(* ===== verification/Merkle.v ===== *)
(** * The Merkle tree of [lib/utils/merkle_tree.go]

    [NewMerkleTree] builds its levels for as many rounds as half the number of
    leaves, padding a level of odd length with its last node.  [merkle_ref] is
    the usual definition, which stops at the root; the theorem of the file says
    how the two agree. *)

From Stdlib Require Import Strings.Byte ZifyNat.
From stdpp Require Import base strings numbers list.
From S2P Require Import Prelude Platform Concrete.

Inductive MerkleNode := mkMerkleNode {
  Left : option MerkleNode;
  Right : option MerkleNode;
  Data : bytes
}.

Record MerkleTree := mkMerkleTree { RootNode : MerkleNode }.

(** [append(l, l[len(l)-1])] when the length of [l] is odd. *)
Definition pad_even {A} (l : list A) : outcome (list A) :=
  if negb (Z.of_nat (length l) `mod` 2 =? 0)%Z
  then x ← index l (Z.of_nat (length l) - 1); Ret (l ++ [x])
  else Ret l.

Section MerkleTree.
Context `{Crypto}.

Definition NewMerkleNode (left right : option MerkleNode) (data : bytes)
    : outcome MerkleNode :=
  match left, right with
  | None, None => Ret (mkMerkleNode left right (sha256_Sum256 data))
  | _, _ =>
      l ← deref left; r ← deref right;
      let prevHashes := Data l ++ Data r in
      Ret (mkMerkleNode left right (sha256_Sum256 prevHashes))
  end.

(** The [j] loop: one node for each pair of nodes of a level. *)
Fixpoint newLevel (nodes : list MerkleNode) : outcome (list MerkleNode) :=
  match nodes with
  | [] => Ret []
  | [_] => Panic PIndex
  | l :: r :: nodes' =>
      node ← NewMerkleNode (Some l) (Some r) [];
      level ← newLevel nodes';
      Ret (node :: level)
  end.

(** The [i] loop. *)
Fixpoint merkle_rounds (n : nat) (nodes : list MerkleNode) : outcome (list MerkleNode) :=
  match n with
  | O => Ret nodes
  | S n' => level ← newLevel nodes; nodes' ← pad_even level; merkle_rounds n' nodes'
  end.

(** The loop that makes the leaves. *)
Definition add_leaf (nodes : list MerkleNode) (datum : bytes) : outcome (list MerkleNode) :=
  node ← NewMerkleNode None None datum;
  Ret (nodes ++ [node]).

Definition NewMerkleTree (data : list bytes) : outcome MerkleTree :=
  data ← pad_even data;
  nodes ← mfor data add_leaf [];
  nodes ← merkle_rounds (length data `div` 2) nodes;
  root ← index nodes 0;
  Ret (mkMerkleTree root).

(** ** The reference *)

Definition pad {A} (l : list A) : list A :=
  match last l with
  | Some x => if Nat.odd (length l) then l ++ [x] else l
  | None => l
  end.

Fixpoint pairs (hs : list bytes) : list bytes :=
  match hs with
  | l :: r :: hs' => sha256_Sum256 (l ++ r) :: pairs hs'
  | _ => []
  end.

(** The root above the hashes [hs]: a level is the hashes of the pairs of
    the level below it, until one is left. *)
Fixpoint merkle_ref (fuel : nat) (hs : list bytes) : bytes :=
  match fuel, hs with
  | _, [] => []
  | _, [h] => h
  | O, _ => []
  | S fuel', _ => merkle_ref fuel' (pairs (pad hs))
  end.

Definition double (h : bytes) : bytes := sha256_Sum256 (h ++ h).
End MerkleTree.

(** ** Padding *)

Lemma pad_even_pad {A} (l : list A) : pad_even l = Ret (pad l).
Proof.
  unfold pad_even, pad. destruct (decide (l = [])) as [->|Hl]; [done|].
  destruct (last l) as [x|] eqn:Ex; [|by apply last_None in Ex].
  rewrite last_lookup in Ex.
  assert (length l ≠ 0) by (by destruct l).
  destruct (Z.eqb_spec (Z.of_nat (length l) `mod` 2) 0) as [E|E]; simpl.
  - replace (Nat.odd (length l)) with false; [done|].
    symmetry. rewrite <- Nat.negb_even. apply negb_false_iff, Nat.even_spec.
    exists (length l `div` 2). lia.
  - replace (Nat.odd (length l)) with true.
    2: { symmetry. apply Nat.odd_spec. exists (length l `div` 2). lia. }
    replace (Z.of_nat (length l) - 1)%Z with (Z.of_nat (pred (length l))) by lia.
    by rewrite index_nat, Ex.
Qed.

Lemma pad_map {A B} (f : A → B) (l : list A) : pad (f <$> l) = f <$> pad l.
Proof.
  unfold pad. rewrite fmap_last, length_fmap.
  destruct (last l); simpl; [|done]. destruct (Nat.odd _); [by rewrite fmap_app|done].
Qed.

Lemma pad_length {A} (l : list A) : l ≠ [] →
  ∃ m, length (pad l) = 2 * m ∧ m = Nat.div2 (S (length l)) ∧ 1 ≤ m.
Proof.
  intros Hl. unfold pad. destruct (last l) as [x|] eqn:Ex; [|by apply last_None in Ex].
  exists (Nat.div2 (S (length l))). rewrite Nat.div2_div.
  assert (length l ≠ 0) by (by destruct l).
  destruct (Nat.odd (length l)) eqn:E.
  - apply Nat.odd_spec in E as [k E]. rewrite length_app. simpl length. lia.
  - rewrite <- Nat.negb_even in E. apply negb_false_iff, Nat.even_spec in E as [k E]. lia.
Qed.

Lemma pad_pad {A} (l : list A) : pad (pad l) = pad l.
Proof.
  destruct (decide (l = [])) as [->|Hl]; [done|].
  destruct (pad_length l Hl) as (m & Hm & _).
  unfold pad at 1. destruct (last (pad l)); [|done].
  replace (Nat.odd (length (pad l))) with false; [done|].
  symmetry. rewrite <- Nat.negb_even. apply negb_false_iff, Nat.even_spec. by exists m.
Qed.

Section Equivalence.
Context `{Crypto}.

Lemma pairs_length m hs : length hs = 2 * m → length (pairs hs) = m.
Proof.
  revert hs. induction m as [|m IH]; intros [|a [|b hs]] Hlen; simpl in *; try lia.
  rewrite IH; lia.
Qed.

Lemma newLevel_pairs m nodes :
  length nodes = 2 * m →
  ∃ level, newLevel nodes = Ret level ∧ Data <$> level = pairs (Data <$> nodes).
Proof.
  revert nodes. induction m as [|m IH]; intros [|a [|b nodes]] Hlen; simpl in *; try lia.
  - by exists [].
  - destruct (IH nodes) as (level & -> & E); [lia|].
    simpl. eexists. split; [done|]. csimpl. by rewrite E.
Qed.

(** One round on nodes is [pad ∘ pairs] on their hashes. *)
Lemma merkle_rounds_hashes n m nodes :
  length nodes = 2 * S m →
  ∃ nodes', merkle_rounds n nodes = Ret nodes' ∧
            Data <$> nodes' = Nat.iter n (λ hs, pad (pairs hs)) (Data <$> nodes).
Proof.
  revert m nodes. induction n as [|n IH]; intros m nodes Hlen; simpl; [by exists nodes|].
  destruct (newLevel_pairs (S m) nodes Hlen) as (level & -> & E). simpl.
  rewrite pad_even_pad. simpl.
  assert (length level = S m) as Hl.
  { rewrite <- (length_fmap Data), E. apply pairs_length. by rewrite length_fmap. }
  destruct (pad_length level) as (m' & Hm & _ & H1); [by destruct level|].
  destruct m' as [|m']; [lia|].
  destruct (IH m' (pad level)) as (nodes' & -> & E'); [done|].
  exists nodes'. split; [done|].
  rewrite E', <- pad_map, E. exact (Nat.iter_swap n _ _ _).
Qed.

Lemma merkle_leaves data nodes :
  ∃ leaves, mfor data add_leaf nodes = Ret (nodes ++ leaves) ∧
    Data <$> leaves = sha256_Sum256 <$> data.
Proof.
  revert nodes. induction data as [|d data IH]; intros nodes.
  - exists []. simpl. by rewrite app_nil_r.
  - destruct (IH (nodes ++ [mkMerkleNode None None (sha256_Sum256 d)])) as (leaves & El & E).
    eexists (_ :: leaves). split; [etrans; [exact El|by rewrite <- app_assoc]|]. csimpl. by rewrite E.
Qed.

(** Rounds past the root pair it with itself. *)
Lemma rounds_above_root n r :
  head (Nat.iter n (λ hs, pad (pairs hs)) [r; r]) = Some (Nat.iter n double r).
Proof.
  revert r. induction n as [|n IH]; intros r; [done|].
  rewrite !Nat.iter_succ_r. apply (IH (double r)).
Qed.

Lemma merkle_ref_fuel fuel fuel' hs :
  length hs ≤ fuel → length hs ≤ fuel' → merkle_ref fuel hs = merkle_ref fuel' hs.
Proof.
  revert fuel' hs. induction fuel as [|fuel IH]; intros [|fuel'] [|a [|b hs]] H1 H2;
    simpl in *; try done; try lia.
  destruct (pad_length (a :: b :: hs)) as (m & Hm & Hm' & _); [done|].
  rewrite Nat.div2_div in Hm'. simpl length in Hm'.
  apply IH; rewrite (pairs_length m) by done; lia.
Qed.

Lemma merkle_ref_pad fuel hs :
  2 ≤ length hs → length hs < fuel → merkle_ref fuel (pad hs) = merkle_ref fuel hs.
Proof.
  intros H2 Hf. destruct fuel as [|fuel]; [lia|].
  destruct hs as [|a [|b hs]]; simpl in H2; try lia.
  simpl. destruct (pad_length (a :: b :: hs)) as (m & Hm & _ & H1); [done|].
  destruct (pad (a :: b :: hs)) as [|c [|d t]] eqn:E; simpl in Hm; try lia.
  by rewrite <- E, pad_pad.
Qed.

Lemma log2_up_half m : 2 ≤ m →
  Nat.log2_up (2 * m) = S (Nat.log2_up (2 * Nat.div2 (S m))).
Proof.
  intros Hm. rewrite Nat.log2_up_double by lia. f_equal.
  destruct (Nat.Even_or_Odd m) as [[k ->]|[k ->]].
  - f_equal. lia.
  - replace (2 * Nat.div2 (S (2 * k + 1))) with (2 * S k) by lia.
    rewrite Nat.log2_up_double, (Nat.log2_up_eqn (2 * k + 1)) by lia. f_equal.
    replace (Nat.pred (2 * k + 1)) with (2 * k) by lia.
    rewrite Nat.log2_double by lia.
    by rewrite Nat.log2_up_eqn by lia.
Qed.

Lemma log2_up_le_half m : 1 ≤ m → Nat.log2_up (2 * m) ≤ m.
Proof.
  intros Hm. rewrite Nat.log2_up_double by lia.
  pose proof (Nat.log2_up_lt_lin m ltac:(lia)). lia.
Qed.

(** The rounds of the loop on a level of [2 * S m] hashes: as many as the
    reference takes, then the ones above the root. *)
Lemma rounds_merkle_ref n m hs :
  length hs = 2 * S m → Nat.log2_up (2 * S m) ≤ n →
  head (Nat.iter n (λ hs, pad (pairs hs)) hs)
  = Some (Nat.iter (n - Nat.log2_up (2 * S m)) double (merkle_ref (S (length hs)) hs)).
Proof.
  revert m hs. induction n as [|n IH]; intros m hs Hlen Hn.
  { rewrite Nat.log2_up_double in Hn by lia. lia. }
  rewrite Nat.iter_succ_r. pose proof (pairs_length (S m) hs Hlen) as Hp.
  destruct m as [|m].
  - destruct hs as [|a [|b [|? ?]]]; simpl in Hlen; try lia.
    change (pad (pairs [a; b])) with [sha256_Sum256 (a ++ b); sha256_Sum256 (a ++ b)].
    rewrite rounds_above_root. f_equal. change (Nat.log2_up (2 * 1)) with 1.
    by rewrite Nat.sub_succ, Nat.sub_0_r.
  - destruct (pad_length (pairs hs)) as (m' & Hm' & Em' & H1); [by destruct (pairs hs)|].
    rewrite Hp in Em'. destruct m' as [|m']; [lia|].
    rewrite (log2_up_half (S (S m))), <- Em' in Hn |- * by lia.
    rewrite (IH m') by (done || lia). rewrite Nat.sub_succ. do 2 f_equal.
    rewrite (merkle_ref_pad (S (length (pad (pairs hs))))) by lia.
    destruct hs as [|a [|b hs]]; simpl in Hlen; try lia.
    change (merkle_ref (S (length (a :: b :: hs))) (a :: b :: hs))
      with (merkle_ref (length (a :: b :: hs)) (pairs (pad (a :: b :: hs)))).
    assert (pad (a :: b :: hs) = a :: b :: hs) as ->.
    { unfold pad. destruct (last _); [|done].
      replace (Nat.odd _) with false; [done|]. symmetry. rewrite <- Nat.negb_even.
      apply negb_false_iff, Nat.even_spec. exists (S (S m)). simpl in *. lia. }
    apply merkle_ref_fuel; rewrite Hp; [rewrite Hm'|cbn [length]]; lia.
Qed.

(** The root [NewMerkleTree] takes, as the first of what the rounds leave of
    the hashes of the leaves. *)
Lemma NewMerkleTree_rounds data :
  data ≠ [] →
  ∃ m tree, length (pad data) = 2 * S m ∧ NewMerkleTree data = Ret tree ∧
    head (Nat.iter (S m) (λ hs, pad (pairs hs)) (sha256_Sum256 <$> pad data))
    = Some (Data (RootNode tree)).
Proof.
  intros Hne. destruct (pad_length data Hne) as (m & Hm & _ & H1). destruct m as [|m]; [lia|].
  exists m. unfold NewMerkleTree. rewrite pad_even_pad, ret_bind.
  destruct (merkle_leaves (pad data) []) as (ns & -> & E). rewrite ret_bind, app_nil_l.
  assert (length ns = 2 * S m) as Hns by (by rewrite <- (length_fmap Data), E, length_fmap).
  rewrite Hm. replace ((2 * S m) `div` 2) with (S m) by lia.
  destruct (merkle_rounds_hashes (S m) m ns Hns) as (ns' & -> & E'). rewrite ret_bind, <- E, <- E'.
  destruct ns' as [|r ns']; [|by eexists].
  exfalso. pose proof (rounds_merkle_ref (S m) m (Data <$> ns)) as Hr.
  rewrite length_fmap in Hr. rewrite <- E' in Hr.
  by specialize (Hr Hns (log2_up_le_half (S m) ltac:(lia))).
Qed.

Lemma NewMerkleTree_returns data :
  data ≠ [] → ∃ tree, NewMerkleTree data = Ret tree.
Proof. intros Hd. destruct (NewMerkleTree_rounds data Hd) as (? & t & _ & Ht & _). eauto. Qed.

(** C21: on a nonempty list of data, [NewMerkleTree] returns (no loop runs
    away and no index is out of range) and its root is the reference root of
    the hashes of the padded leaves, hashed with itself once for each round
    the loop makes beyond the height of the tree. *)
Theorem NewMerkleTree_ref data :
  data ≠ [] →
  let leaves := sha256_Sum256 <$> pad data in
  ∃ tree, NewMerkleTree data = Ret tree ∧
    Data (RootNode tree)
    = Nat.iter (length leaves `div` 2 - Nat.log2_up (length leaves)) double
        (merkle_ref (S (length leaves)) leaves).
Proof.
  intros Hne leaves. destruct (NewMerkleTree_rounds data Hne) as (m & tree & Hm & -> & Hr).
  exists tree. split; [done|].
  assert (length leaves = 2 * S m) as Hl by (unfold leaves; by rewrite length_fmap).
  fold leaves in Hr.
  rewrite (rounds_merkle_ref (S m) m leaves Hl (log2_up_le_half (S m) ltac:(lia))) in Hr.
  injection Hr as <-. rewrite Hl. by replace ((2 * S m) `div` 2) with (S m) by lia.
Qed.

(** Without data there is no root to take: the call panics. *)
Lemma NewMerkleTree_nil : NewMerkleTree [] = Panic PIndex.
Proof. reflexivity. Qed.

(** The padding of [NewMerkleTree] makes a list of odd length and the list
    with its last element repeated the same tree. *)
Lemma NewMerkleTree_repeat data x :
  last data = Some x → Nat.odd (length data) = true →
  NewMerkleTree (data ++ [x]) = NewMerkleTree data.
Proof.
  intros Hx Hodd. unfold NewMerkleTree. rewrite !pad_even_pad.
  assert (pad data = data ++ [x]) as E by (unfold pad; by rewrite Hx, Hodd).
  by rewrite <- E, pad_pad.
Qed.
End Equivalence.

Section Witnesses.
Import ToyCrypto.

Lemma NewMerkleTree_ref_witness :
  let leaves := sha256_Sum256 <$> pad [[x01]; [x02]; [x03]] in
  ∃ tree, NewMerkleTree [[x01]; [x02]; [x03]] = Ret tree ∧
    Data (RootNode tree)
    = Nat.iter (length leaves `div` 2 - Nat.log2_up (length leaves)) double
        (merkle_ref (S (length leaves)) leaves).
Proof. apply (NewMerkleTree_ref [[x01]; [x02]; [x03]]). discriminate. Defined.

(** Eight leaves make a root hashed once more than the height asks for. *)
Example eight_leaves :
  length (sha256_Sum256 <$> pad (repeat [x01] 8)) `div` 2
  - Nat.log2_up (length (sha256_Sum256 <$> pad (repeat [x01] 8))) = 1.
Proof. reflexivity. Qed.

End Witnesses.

####################

- Exercise -
The required answer is the run of lines above, starting at the line with "r) :: pairs hs'" and ending at the line with "symmetry. apply Nat.odd_spec.", reproduced exactly with both ends.

- Task output -
  | l :: r :: hs' => sha256_Sum256 (l ++ r) :: pairs hs'
  | _ => []
  end.

(** The root above the hashes [hs]: a level is the hashes of the pairs of
    the level below it, until one is left. *)
Fixpoint merkle_ref (fuel : nat) (hs : list bytes) : bytes :=
  match fuel, hs with
  | _, [] => []
  | _, [h] => h
  | O, _ => []
  | S fuel', _ => merkle_ref fuel' (pairs (pad hs))
  end.

Definition double (h : bytes) : bytes := sha256_Sum256 (h ++ h).
End MerkleTree.

(** ** Padding *)

Lemma pad_even_pad {A} (l : list A) : pad_even l = Ret (pad l).
Proof.
  unfold pad_even, pad. destruct (decide (l = [])) as [->|Hl]; [done|].
  destruct (last l) as [x|] eqn:Ex; [|by apply last_None in Ex].
  rewrite last_lookup in Ex.
  assert (length l ≠ 0) by (by destruct l).
  destruct (Z.eqb_spec (Z.of_nat (length l) `mod` 2) 0) as [E|E]; simpl.
  - replace (Nat.odd (length l)) with false; [done|].
    symmetry. rewrite <- Nat.negb_even. apply negb_false_iff, Nat.even_spec.
    exists (length l `div` 2). lia.
  - replace (Nat.odd (length l)) with true.
    2: { symmetry. apply Nat.odd_spec. exists (length l `div` 2). lia. }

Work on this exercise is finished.